1. **Rust library** (`rsurl` crate) — a small, ergonomic HTTP client API for Rust projects.
2. **C library** (`librsurl.so` / `rsurl.h`) — a curl-compatible C ABI for non-Rust consumers.
3. **`rsurl` CLI** — a drop-in-ish replacement for the `curl` command line.

## Status

Functional across a broad protocol surface, in active development (APIs may
shift before 1.0). What works today:

- **HTTP/1.1** — all methods; Content-Length, chunked, and read-to-EOF bodies; a
  process-wide keep-alive connection pool (plain & TLS).
- **HTTP/2** and **HTTP/3 over QUIC** — see the dedicated sections below.
- **HTTPS** via purecrypto — TLS 1.2/1.3, system roots, full cert verification.
- **FTP/FTPS**, **FILE**, **DICT**, **GOPHER(S)**, **IMAP(S)**, **LDAP(S)**,
  **MQTT(S)**, **POP3(S)**, **RTSP**, **TFTP**, **WS/WSS** — uploads (`-T`),
  resume, STARTTLS, and the usual per-protocol verbs.
- **SSH** — SFTP and SCP download/upload, key + password auth, known_hosts TOFU
  (optional `ssh` feature).
- **BitTorrent**`.torrent` / `magnet:`, trackers, DHT, peer wire, seeding,
  metadata inspection, selective / concatenated downloads (optional
  `bittorrent` feature).
- **Proxies** — HTTP `CONNECT`, HTTPS-to-proxy, SOCKS4/4a/5/5h (incl. SOCKS5 UDP
  for HTTP/3 & TFTP), honoured across every scheme; `--noproxy` / `*_PROXY`.
- **Custom transport** — supply your own sockets via `rsurl::net::Connector`.
- **Response compression**`gzip`/`deflate`/`zstd`/`br`/`compress` decoded
  transparently by default, or `decompress(false)` for the raw wire bytes.
- **Cookies** — RFC 6265 jar with curl-compatible Netscape `cookies.txt` I/O.

Per-protocol detail lives in the [CLI examples](#cli-usage) below and on
[docs.rs](https://docs.rs/rsurl).

## HTTP/2

ALPN `h2`, HPACK + Huffman decoder; connection- and stream-level flow control
(WINDOW_UPDATE, INITIAL_WINDOW_SIZE deltas). A process-wide connection pool
reuses a warm conn across requests, advancing stream ids 1/3/5 (sequential
reuse). Available via `--http2` (force) or auto-negotiated over ALPN. Verified
live against nghttp2.org and cloudflare.com.

True concurrent multiplexing — many in-flight streams on one connection,
interleaved frame I/O, non-blocking body sends with no head-of-line stall,
queueing at `SETTINGS_MAX_CONCURRENT_STREAMS`, per-stream RST + GOAWAY demux —
is exposed as the `rsurl::send_multiplexed` library API (below); the CLI still
issues one request at a time.

### Concurrent multiplexing (`send_multiplexed`)
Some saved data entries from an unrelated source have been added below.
(* ===== verification/TransportMask.v ===== *)
(** * Transport Service v2: the received-bytes bitmask and the frame formats

    Facts about [mark_frag_received] and [get_next_missing_offset] of
    transport_service2.c as operations on the set of received offsets, and the
    frames of a datagram as pure functions, which the sender and the receiver
    are compared with. *)

From S2P Require Import Prelude Crc TransportFsm TransportService.

#[local] Open Scope Z_scope.
#[local] Open Scope zgw_scope.

(** ** Bits of the mask *)

(** A mask is [BITMASK_SIZE] bytes. *)
Definition mask_ok (mask : list Z) : Prop := length mask = 26%nat /\ bytes mask.

Lemma mask_ok_zero : mask_ok (replicate 26 0).
Proof. split; [done|]. apply Forall_replicate. unfold byte. lia. Qed.

Lemma bit_received_testbit mask i : bit_received mask i = Z.testbit (rd mask (i / 8)) (i mod 8).
Proof.
  unfold bit_received. rewrite Z.shiftl_1_l. apply has_pow2.
  apply Z.mod_pos_bound. lia.
Qed.

Lemma div8_range i : 0 <= i < 208 -> 0 <= i / 8 < 26 /\ 0 <= i mod 8 < 8.
Proof. intros Hi. Z.to_euclidean_division_equations. lia. Qed.

Lemma bit_received_zero i : bit_received (replicate 26 0) i = false.
Proof.
  rewrite bit_received_testbit. unfold rd.
  destruct (replicate 26 0 !! Z.to_nat (i / 8)) as [x|] eqn:E; simpl.
  - apply lookup_replicate in E as [-> _]. apply Z.testbit_0_l.
  - apply Z.testbit_0_l.
Qed.

Lemma mark_bit_value x k : byte x -> 0 <= k < 8 ->
  byte (Z.lor x (Z.shiftl 1 k)) /\ u8 (Z.lor x (Z.shiftl 1 k)) = Z.lor x (Z.shiftl 1 k).
Proof.
  intros Hx Hk. assert (byte (Z.lor x (Z.shiftl 1 k))) as Hb.
  { apply (lor_bound 8); [lia|done|]. rewrite Z.shiftl_1_l. split.
    - apply Z.pow_nonneg. lia.
    - apply Z.pow_lt_mono_r; lia. }
  split; [done|]. by apply u8_id.
Qed.

Lemma mask_ok_mark mask i : mask_ok mask -> 0 <= i < 208 -> mask_ok (mark_bit mask i).
Proof.
  intros [Hl Hb] Hi. unfold mark_bit, wr. split; [by rewrite length_insert|].
  apply Forall_insert; [done|]. apply u8_byte.
Qed.

Lemma bit_received_mark mask i j : mask_ok mask -> 0 <= i < 208 -> 0 <= j < 208 ->
  bit_received (mark_bit mask i) j = (i =? j) || bit_received mask j.
Proof.
  intros [Hl Hb] Hi Hj. rewrite !bit_received_testbit.
  pose proof (div8_range i Hi) as [Hi1 Hi2]. pose proof (div8_range j Hj) as [Hj1 Hj2].
  unfold mark_bit, wr. unfold rd at 1.
  destruct (Z.eq_dec (i / 8) (j / 8)) as [Heq|Hne].
  - rewrite Heq, list_lookup_insert_eq by lia. simpl.
    destruct (mark_bit_value (rd mask (j / 8)) (i mod 8)) as [_ ->]; [by apply rd_byte|done|].
    rewrite Z.lor_spec, Z.shiftl_1_l, Z.pow2_bits_eqb by lia.
    rewrite orb_comm. f_equal. apply eq_iff_eq_true. rewrite !Z.eqb_eq.
    split; intros H; [|by rewrite H].
    rewrite (Z.div_mod i 8), (Z.div_mod j 8) by lia. congruence.
  - rewrite list_lookup_insert_ne by lia.
    assert (i <> j) by congruence. by rewrite (proj2 (Z.eqb_neq i j)).
Qed.

(** The offsets a fragment marks. *)
Fixpoint mark_range (n : nat) (i : Z) (mask : list Z) : list Z :=
  match n with O => mask | S n => mark_range n (i + 1) (mark_bit mask i) end.

Lemma mark_range_ok n i mask :
  mask_ok mask -> 0 <= i -> i + Z.of_nat n <= 200 -> mask_ok (mark_range n i mask).
Proof.
  revert i mask. induction n as [|n IH]; intros i mask Hm Hi Hn; simpl; [done|].
  apply IH; [|lia..]. apply mask_ok_mark; [done|lia].
Qed.

Lemma bit_received_range n i mask j :
  mask_ok mask -> 0 <= i -> i + Z.of_nat n <= 200 -> 0 <= j < 208 ->
  bit_received (mark_range n i mask) j =
  ((i <=? j) && (j <? i + Z.of_nat n)) || bit_received mask j.
Proof.
  revert i mask. induction n as [|n IH]; intros i mask Hm Hi Hn Hj; cbn [mark_range].
  - by assert ((i <=? j) && (j <? i + Z.of_nat 0) = false) as -> by lia.
  - rewrite IH; [|apply mask_ok_mark; [done|lia]|lia..|done].
    rewrite bit_received_mark by first [done|lia].
    rewrite orb_assoc. f_equal. apply eq_iff_eq_true.
    rewrite orb_true_iff, !andb_true_iff, !Z.leb_le, !Z.ltb_lt, Z.eqb_eq. lia.
Qed.

Lemma mark_loop_range n i st :
  0 <= i -> i + Z.of_nat n <= 200 ->
  mark_loop n i st =
  st <| rcb; bytes_recvd_bitmask := mark_range n i (bytes_recvd_bitmask (rcb st)) |>.
Proof.
  revert i st. induction n as [|n IH]; intros i st Hi Hn.
  - simpl. by destruct st as [? ? []].
  - cbn [mark_loop mark_range].
    assert (in_range (i / 8) 1 BITMASK_SIZE = true) as Hr.
    { assert (0 <= i / 8 < 26) by (apply div8_range; lia).
      unfold in_range. apply andb_true_iff; split; [apply andb_true_iff; split|];
        apply Z.leb_le; change BITMASK_SIZE with 26; lia. }
    unfold access. rewrite Hr.
    assert ((DATAGRAM_SIZE_MAX <? i) = false) as -> by (apply Z.ltb_ge; unfold DATAGRAM_SIZE_MAX; lia).
    rewrite IH by lia. done.
Qed.

(** ** The first missing offset *)

Lemma next_missing_loop_spec n i mask size :
  0 <= i -> i + Z.of_nat n = 208 -> 0 <= size <= 200 ->
  let r := next_missing_loop n i mask size in
  (r = 0 /\ forall j, Z.max i 1 <= j < size -> bit_received mask j = true) \/
  (Z.max i 1 <= r < size /\ bit_received mask r = false /\
   forall j, Z.max i 1 <= j < r -> bit_received mask j = true).
Proof.
  revert i. induction n as [|n IH]; intros i Hi Hn Hs; simpl.
  - left. split; [done|]. lia.
  - assert (IH' := IH (i + 1) ltac:(lia) ltac:(lia) Hs). cbv zeta in IH'.
    destruct (bit_received mask i) eqn:Eb; simpl.
    + destruct IH' as [[-> Hall]|(Hr & Hb & Hall)]; [left|right].
      * split; [done|]. intros j Hj. destruct (Z.eq_dec j i) as [->|]; [done|]. apply Hall. lia.
      * split_and!; [lia..|done|]. intros j Hj. destruct (Z.eq_dec j i) as [->|]; [done|].
        apply Hall. lia.
    + destruct (Z.eqb_spec i 0) as [->|].
      * destruct IH' as [[-> Hall]|(Hr & Hb & Hall)]; [left|right].
        -- split; [done|]. intros j Hj. apply Hall. lia.
        -- split_and!; [lia..|done|]. intros j Hj. apply Hall. lia.
      * destruct (Z.leb_spec size i); [left; split; [done|lia]|].
        right. split_and!; [lia..|done|lia].
Qed.

(** [get_next_missing_offset] answers 0 exactly when the bytes 1, 2, ... of the
    datagram are there, and otherwise the first one that is not. *)
Lemma get_next_missing_offset_spec st :
  0 <= datagram_size (rcb st) <= 200 ->
  let mask := bytes_recvd_bitmask (rcb st) in
  let r := get_next_missing_offset st in
  (r = 0 /\ forall j, 1 <= j < datagram_size (rcb st) -> bit_received mask j = true) \/
  (1 <= r < datagram_size (rcb st) /\ bit_received mask r = false /\
   forall j, 1 <= j < r -> bit_received mask j = true).
Proof. intros Hs. apply (next_missing_loop_spec 208 0); [lia|done|done]. Qed.

(** ** Frames *)

(** A frame followed by its CRC, most significant byte first. *)
Definition with_crc (b : list Z) : list Z :=
  let crc := zgw_crc16 0x1D0F b in
  b ++ [Z.land (Z.shiftr crc 8) 0xff; Z.land crc 0xff].

Definition first_hdr (sid size : Z) : list Z :=
  [COMMAND_CLASS_TRANSPORT_SERVICE;
   Z.lor COMMAND_FIRST_FRAGMENT (Z.land (Z.shiftr size 8) 0x07);
   Z.land size 0xff;
   u8 (Z.shiftl sid 4)].

Definition subseq_hdr (sid size off : Z) : list Z :=
  [COMMAND_CLASS_TRANSPORT_SERVICE;
   Z.lor COMMAND_SUBSEQUENT_FRAGMENT (Z.land (Z.shiftr size 8) 0x07);
   Z.land size 0xff;
   u8 (Z.lor (Z.shiftl sid 4) (Z.land (Z.shiftr off 8) 0x07));
   Z.land off 0xff].

(** The first fragment of a datagram of [size] bytes, and the one with the
    bytes from [off] on. *)
Definition first_frame (sid size : Z) (payload : list Z) : list Z :=
  with_crc (first_hdr sid size ++ payload).

Definition subseq_frame (sid size off : Z) (payload : list Z) : list Z :=
  with_crc (subseq_hdr sid size off ++ payload).

Definition complete_frame (sid : Z) : list Z :=
  [COMMAND_CLASS_TRANSPORT_SERVICE; Z.land COMMAND_SEGMENT_COMPLETE_V2 0xf8; u8 (Z.shiftl sid 4)].

Definition request_frame (sid off : Z) : list Z :=
  [COMMAND_CLASS_TRANSPORT_SERVICE; Z.land COMMAND_SEGMENT_REQUEST_V2 0xf8;
   Z.lor (u8 (Z.shiftl sid 4)) (Z.shiftr (Z.land off 0x700) 8); Z.land off 0xff].

Lemma with_crc_residue b : bytes b -> zgw_crc16 0x1D0F (with_crc b) = 0.
Proof.
  intros Hb. unfold with_crc.
  assert (word16 0x1D0F) as Hi by (unfold word16; lia).
  set (crc := zgw_crc16 0x1D0F b).
  assert (word16 crc) as Hc by by apply zgw_crc16_word.
  assert (Z.land (Z.shiftr crc 8) 0xff = Z.shiftr crc 8) as ->.
  { destruct (word16_split crc Hc) as (_ & Hhi & _). change 0xff with (Z.ones 8).
    rewrite Z.land_ones by lia. by apply u8_id. }
  by apply crc16_append_residue.
Qed.

Lemma length_with_crc b : length (with_crc b) = (length b + 2)%nat.
Proof. unfold with_crc. by rewrite length_app. Qed.

(** The receiver's reading of the header fields. *)
Lemma size_decode c size : c = COMMAND_FIRST_FRAGMENT \/ c = COMMAND_SUBSEQUENT_FRAGMENT ->
  0 <= size <= 200 ->
  let b1 := Z.lor c (Z.land (Z.shiftr size 8) 0x07) in
  Z.land b1 0xf8 = c /\ Z.shiftl (Z.land b1 0x07) 8 + Z.land size 0xff = size.
Proof.
  intros Hc Hs b1.
  assert ((Z.land b1 0xf8 =? c) && (Z.shiftl (Z.land b1 0x07) 8 + Z.land size 0xff =? size) = true)
    as H; [|lia].
  unfold b1. destruct Hc as [-> | ->];
    [apply (range_all 0 201 (fun size => (Z.land (Z.lor COMMAND_FIRST_FRAGMENT (Z.land (Z.shiftr size 8) 0x07)) 0xf8 =? COMMAND_FIRST_FRAGMENT) && (Z.shiftl (Z.land (Z.lor COMMAND_FIRST_FRAGMENT (Z.land (Z.shiftr size 8) 0x07)) 0x07) 8 + Z.land size 0xff =? size)))
    |apply (range_all 0 201 (fun size => (Z.land (Z.lor COMMAND_SUBSEQUENT_FRAGMENT (Z.land (Z.shiftr size 8) 0x07)) 0xf8 =? COMMAND_SUBSEQUENT_FRAGMENT) && (Z.shiftl (Z.land (Z.lor COMMAND_SUBSEQUENT_FRAGMENT (Z.land (Z.shiftr size 8) 0x07)) 0x07) 8 + Z.land size 0xff =? size)))];
    first [by vm_compute | lia].
Qed.

Lemma sid_decode sid : 0 <= sid < 16 -> Z.shiftr (Z.land (u8 (Z.shiftl sid 4)) 0xf0) 4 = sid.
Proof.
  intros Hs. apply Z.eqb_eq.
  apply (range_all 0 16 (fun sid => Z.shiftr (Z.land (u8 (Z.shiftl sid 4)) 0xf0) 4 =? sid));
    [by vm_compute|lia].
Qed.

Lemma offset_decode sid off : 0 <= sid < 16 -> 0 <= off <= 200 ->
  let b3 := u8 (Z.lor (Z.shiftl sid 4) (Z.land (Z.shiftr off 8) 0x07)) in
  Z.shiftr (Z.land b3 0xf0) 4 = sid /\ Z.shiftl (Z.land b3 0x07) 8 + Z.land off 0xff = off.
Proof.
  intros Hs Ho b3.
  assert (Z.shiftr off 8 = 0) as Hz.
  { rewrite Z.shiftr_div_pow2 by lia. apply Z.div_small. lia. }
  assert (Z.land off 0xff = off) as ->.
  { change 0xff with (Z.ones 8). rewrite Z.land_ones by lia. apply Z.mod_small. lia. }
  assert ((Z.shiftr (Z.land b3 0xf0) 4 =? sid) && (Z.land b3 0x07 =? 0) = true) as H.
  { unfold b3. rewrite Hz.
    apply (range_all 0 16 (fun sid => (Z.shiftr (Z.land (u8 (Z.lor (Z.shiftl sid 4) (Z.land 0 7))) 0xf0) 4 =? sid)
             && (Z.land (u8 (Z.lor (Z.shiftl sid 4) (Z.land 0 7))) 0x07 =? 0))); [by vm_compute|lia]. }
  apply andb_true_iff in H as [H1 H2]. apply Z.eqb_eq in H1, H2. by rewrite H1, H2.
Qed.

(** ** Frames as the receiver sees them *)

Lemma with_crc_whole b : sub_buf (with_crc b) 0 (Zlength (with_crc b)) = with_crc b.
Proof. unfold sub_buf, Zlength. rewrite Nat2Z.id. apply take_ge. done. Qed.

Lemma land_byte x y : 0 <= y < 256 -> byte (Z.land x y).
Proof. intros Hy. apply (land_bound 8); lia. Qed.

Lemma size_byte c x : byte c -> byte (Z.lor c (Z.land x 0x07)).
Proof. intros Hc. apply (lor_bound 8); [lia|done|]. apply land_byte. lia. Qed.

Lemma first_hdr_bytes sid size : bytes (first_hdr sid size).
Proof.
  unfold first_hdr. forall_list;
    [by vm_compute|by apply size_byte|apply land_byte; lia|apply u8_byte].
Qed.

Lemma subseq_hdr_bytes sid size off : bytes (subseq_hdr sid size off).
Proof.
  unfold subseq_hdr. forall_list;
    [by vm_compute|by apply size_byte|apply land_byte; lia|apply u8_byte|apply land_byte; lia].
Qed.

Lemma Zlength_first_frame sid size payload :
  Zlength (first_frame sid size payload) = Zlength payload + 6.
Proof. unfold first_frame, Zlength. rewrite length_with_crc, length_app. simpl. lia. Qed.

Lemma Zlength_subseq_frame sid size off payload :
  Zlength (subseq_frame sid size off payload) = Zlength payload + 7.
Proof. unfold subseq_frame, Zlength. rewrite length_with_crc, length_app. simpl. lia. Qed.

Lemma first_frame_crc sid size payload : bytes payload ->
  let f := first_frame sid size payload in zgw_crc16 0x1D0F (sub_buf f 0 (Zlength f)) = 0.
Proof.
  intros Hp f. unfold f, first_frame. rewrite with_crc_whole. apply with_crc_residue.
  apply Forall_app. split; [apply first_hdr_bytes|done].
Qed.

Lemma subseq_frame_crc sid size off payload : bytes payload ->
  let f := subseq_frame sid size off payload in zgw_crc16 0x1D0F (sub_buf f 0 (Zlength f)) = 0.
Proof.
  intros Hp f. unfold f, subseq_frame. rewrite with_crc_whole. apply with_crc_residue.
  apply Forall_app. split; [apply subseq_hdr_bytes|done].
Qed.

Lemma first_frame_payload sid size payload n : Zlength payload = n ->
  sub_buf (first_frame sid size payload) FIRST_HDR_LEN n = payload.
Proof.
  intros <-. unfold sub_buf, first_frame, with_crc, Zlength. rewrite Nat2Z.id.
  change (Z.to_nat FIRST_HDR_LEN) with 4%nat.
  cbn [app first_hdr drop]. by rewrite drop_0, take_app_length.
Qed.

Lemma subseq_frame_payload sid size off payload n : Zlength payload = n ->
  sub_buf (subseq_frame sid size off payload) SUBSEQ_HDR_LEN n = payload.
Proof.
  intros <-. unfold sub_buf, subseq_frame, with_crc, Zlength. rewrite Nat2Z.id.
  change (Z.to_nat SUBSEQ_HDR_LEN) with 5%nat.
  cbn [app subseq_hdr drop]. by rewrite drop_0, take_app_length.
Qed.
`rsurl::send_multiplexed(reqs: Vec<Request>, trace) -> Vec<Result<Response>>`
fans out a batch of requests to **one** `https://` origin concurrently over a
**single** HTTP/2 connection, returning one result per request in input order:

```rust
use rsurl::{Request, send_multiplexed};

let reqs = vec![
    Request::get("https://nghttp2.org/").unwrap(),
    Request::get("https://nghttp2.org/httpbin/get").unwrap(),
];
let results = send_multiplexed(reqs, &mut std::io::sink());
for r in results {
    println!("{}", r.unwrap().status);
}
```

How it works: the batch opens a stream per request up to the peer's
`SETTINGS_MAX_CONCURRENT_STREAMS` (queueing the rest), then drives all streams
from one frame loop. Request bodies are sent **non-blocking** — each pump pass
writes whatever the connection and per-stream send windows allow across every
stream, so a body that exhausts its window yields to the others and resumes when
a `WINDOW_UPDATE` arrives (no head-of-line blocking). Inbound frames are
demultiplexed to their stream by id; each request gets its own `Response`. A
single stream's `RST_STREAM` (or per-stream protocol error) fails only that
request while the others complete; a `GOAWAY` fails streams above the advertised
last-stream-id and lets the lower ones finish. The connection is returned to the
pool when still usable. Mixed-origin, non-`https`, or non-pool-eligible (`-k` /
`--cacert`) batches fall back to issuing each request sequentially, still
returning correct in-order results. The `-v` trace labels lines per stream
(`> [stream 3] GET …`, `< [stream 3] HTTP/2 200`) so interleaved output stays
readable.

The **CLI deliberately does not** auto-multiplex multiple URLs: it processes
URLs one at a time so the shared cookie jar, per-URL output ordering, and
per-URL exit codes stay exactly curl-compatible. Concurrent multiplexing is
exposed as the library API above rather than forced into the CLI loop.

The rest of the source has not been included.